Her first work was Isabel-Isabel. She did collaborate with Ali Asghar Dashti to create Pinocchio. Their last work together is Mohsen. Ahmadpour has also tried her luck in cinema. She co-wrote the script for Rush directed by Shahram Makri. She tells us more in the following:
Before doing anything on stage, what did you read the most?
I used to read a lot as a kid. I learned that from my parents. I used to read everything, from children books to Shakespeare, Rajab Ali Etemadi and Fahimeh Rahimi. It is hard to find your way through all these different books. Still, I found something in common in all of them: Literature and Story. In high school, I became a professional reader, studying professional books.
We are yet to teach creative writing in schools and universities. This has become a trend in other parts of the world. We depend a lot on information, but what about creativity in writing?
It is wrong for those who design our curriculum not to recognize that story writing is a professional career.
When did you seriously begin writing your first piece?
I always wanted to write. In the final year of university, I came to know Pegah Tabasi-Nejad. She was supposed to write the play Isabel-Isabel as her term paper. Once I went to their rehearsals and liked what I saw. The stage design was interesting and actors were performing well. But the play was not coherent. We discussed the matter for some time and came up with new ideas for it. I added some texts and deleted some scenes. The end result was to our liking. I used to work a lot that time - something I don’t today.
After Isabel-Isabel, Dashti asked you to work on the Dramaturgy of his play Pinocchio?
Isabel-Isabel was not that hard. But Pinocchio was a much more complex work. Audiences expected a lot from him after his success in Don Quixote. I wanted to change the entire piece or the form in Pinocchio. I wanted to go somewhere completely new in this fictional character and the protagonist of the children's novel - The Adventures of Pinocchio (1883) by Italian writer Carlo Collodi. Pinocchio is a cultural icon. As one of the most reimagined characters in children's literature, his story has been adapted into other media. So we had to have something new to talk about it. I wanted to retell the story from a new perspective. You either tell the story as it is or change it completely. I didn’t want to go for the first option.
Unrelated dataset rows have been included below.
(** X22.  Whoever may update a share by link may also create a subset of
    its own rules: when [CanUpdateShareByLink] holds for a document, the
    child is a share by link and [checkSetPermissions] does not refuse the
    document as a parent for its type. *)
Theorem CanUpdateShareByLink_parent_can_create
    (IsSubSetOf : Set_ -> Set_ -> bool) (MatchType : Rule -> string -> bool)
    (CheckWritable : string -> bool) (set : Set_) (p child : Permission) :
  CanUpdateShareByLink IsSubSetOf p child = true ->
  PermType child = TypeShareByLink
  /\ checkSetPermissions IsSubSetOf MatchType CheckWritable set p
     <> Some ErrOnlyAppCanCreateSubSet.
Proof.
  unfold CanUpdateShareByLink, checkSetPermissions.
  destruct (String.eqb_spec (PermType child) TypeShareByLink); simpl; [|done].
  intros H. split; [done|].
  assert (String.eqb (PermType p) TypeWebapp = true
          \/ String.eqb (PermType p) TypeOauth = true) as Htype.
  { destruct (String.eqb (PermType p) TypeWebapp); [by left|].
    destruct (String.eqb (PermType p) TypeOauth); [by right | done]. }
  assert (negb (String.eqb (PermType p) TypeWebapp)
          && negb (String.eqb (PermType p) TypeKonnector)
          && negb (String.eqb (PermType p) TypeOauth)
          && negb (String.eqb (PermType p) TypeCLI) = false) as ->.
  { destruct Htype as [-> | ->]; simpl; by rewrite ?andb_false_r. }
  destruct (IsSubSetOf set (Permissions p)); simpl; [|done].
  intros [doctype Herr]%check_writable_error. done.
Qed.

Lemma CanUpdateShareByLink_parent_can_create_witness :
  let doc type source :=
    {| PID := "p1"; PRev := "1-a"; PermType := type; SourceID := source;
       Permissions := []; ExpiresAt := None; Codes := ∅; ShortCodes := None;
       Password := None |} in
  PermType (doc TypeShareByLink "io.cozy.apps/drive") = TypeShareByLink
  /\ checkSetPermissions (fun _ _ => true) (fun _ _ => false) (fun _ => true)
       [] (doc TypeWebapp "io.cozy.apps/drive")
     <> Some ErrOnlyAppCanCreateSubSet.
Proof.
  intros doc.
  apply (CanUpdateShareByLink_parent_can_create
           (fun _ _ => true) (fun _ _ => false) (fun _ => true) []
           (doc TypeWebapp "io.cozy.apps/drive")
           (doc TypeShareByLink "io.cozy.apps/drive")).
  reflexivity.
Defined.
(** The run on [net_both] with the places written first. *)
Definition outcome_both_places_first : Outcome :=
  Eval vm_compute in
    match fst (run_script (inputs_both PlacesFirst)) with
    | inr o => o
    | inl _ => mkOutcome [] [] (mkFigure [] [])
    end.

Definition world_both_places_first : World :=
  Eval vm_compute in snd (run_script (inputs_both PlacesFirst)).

Local Close Scope py_scope.
Local Close Scope string_scope.

(** * Properties *)

(** ** Rounding to [float64] *)

Module Float64Facts.
Import Float64.

(** The rounded integer is within a half of [n / d], and is even when it
    is exactly a half away. *)
Lemma round_half_even_spec n d :
  0 < d ->
  - d <= 2 * (n - round_half_even n d * d) <= d
  /\ (2 * (n - round_half_even n d * d) = d \/ 2 * (n - round_half_even n d * d) = - d
      -> Z.even (round_half_even n d) = true).
Proof.
  intros Hd. unfold round_half_even.
  pose proof (Z.div_mod n d ltac:(lia)) as E.
  pose proof (Z.mod_pos_bound n d Hd) as B.
  destruct (Z.ltb_spec (2 * (n mod d)) d) as [H1|H1]; [split; [nia|intros [H|H]; exfalso; nia]|].
  destruct (Z.ltb_spec d (2 * (n mod d))) as [H2|H2]; [split; [nia|intros [H|H]; exfalso; nia]|].
  destruct (Z.even (n / d)) eqn:Ev.
  - split; [nia|]. intros _. exact Ev.
  - split; [nia|]. intros _. rewrite Z.add_1_r, Z.even_succ, <- Z.negb_even, Ev. reflexivity.
Qed.

(** Rounding to the nearest integer keeps the order of the fractions. *)
Lemma round_half_even_mono n d n' d' :
  0 < d -> 0 < d' -> n * d' <= n' * d -> round_half_even n d <= round_half_even n' d'.
Proof.
  intros Hd Hd' H.
  destruct (round_half_even_spec n d Hd) as [B T].
  destruct (round_half_even_spec n' d' Hd') as [B' T'].
  set (m := round_half_even n d) in *. set (m' := round_half_even n' d') in *.
  destruct (Z_le_gt_dec m m') as [|Hgt]; [assumption|exfalso].
  assert (L1 : (2 * m - 1) * d <= 2 * n) by lia.
  assert (L2 : 2 * n' <= (2 * m' + 1) * d') by lia.
  assert (L3 : (2 * m - 1) * d * d' <= 2 * n * d') by nia.
  assert (L4 : 2 * n' * d <= (2 * m' + 1) * d' * d) by nia.
  assert (L5 : (2 * m - 1) * (d * d') <= (2 * m' + 1) * (d * d')) by nia.
  assert (Hdd : 0 < d * d') by nia.
  assert (L6 : 2 * m - 1 <= 2 * m' + 1) by nia.
  assert (Em : m = m' + 1) by lia.
  assert (E1 : 2 * (n - m * d) = - d) by nia.
  assert (E2 : 2 * (n' - m' * d') = d') by nia.
  specialize (T (or_intror E1)). specialize (T' (or_introl E2)).
  rewrite Em, Z.add_1_r, Z.even_succ, <- Z.negb_even, T' in T. discriminate.
Qed.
I changed the details. It was a new adventure for me. I kept the concept of the story and added painting, literature, music, poetry, cinema and philosophy to it. We did rehearsals for eight months until we could come up with a brand new Pinocchio story for audiences. It was no longer the original Pinocchio but had all the details to it. After watching the play, one critic said: Neither This nor That, Both This and That. I still think this was my best work. I find some parts of it still exciting after all these years.
Did you actually realize at that time that you were actually doing Dramaturgy on Pinocchio?
I used everything and anything for this piece, form dialogue to explaining a scene or details of lighting and stage design. Dramaturgy may also be defined, more broadly, as shaping a story into a form that may be acted. I gave the work and the performance a structure, an understructure as well as a reference to the original story. I used Dramaturgy as a tool to scrutinize the narrative, cross-cultural signs and references, theater and film historic sources, genre, ideological approach, even represented new roles of the narrative-performative work. This all looked strange even to us during the whole process. I sometimes even acted as director as this was part of the whole idea of Dramaturgy. In a sense, there was no difference between me and the director.
After this play did you get any other job offers as Dramaturgist?
No. The play came as a shock to many. Not many liked it. I was a new stranger with a strange job in town and no one wanted to hire me. I was out of the ordinary. Things changed after the play Molla Nasreddin. I received many new job offers. Guess what? I had to turn down many.
You worked on a play called Tal/Zahak with a Switzerland theater group. It never went on stage in Iran. What happened?
It went on stage during the Fajr Theater Festival and after that in Switzerland. Both groups had their own writers and performers. I did the Dramaturgy of the play for the Iranian team. We did some rehearsals in Tehran for a month to get to know each other. It was a superb experience. After that we rehearsed in Switzerland with Mass ‘n Fiber. Cultural interaction with others is interesting. It was a superb experience for all of us.
What about cinema? Are you planning to have a hands-on experience there too?
It’s not bad to work in another medium as well. If I can turn the clock I will certainly take different courses in university as well. You don’t have to work in theater alone. You can do both and still succeed. Art cannot be confined to just one field. I still get new proposals but pick just a few. I’m now writing a screenplay for a foreign filmmaker which is in the post-production stage. I like to do theater, cinema and literature in different stages. It helps acquaint yourself with different art forms and materials. I like it this continuous rebellion that they call Dramaturgy.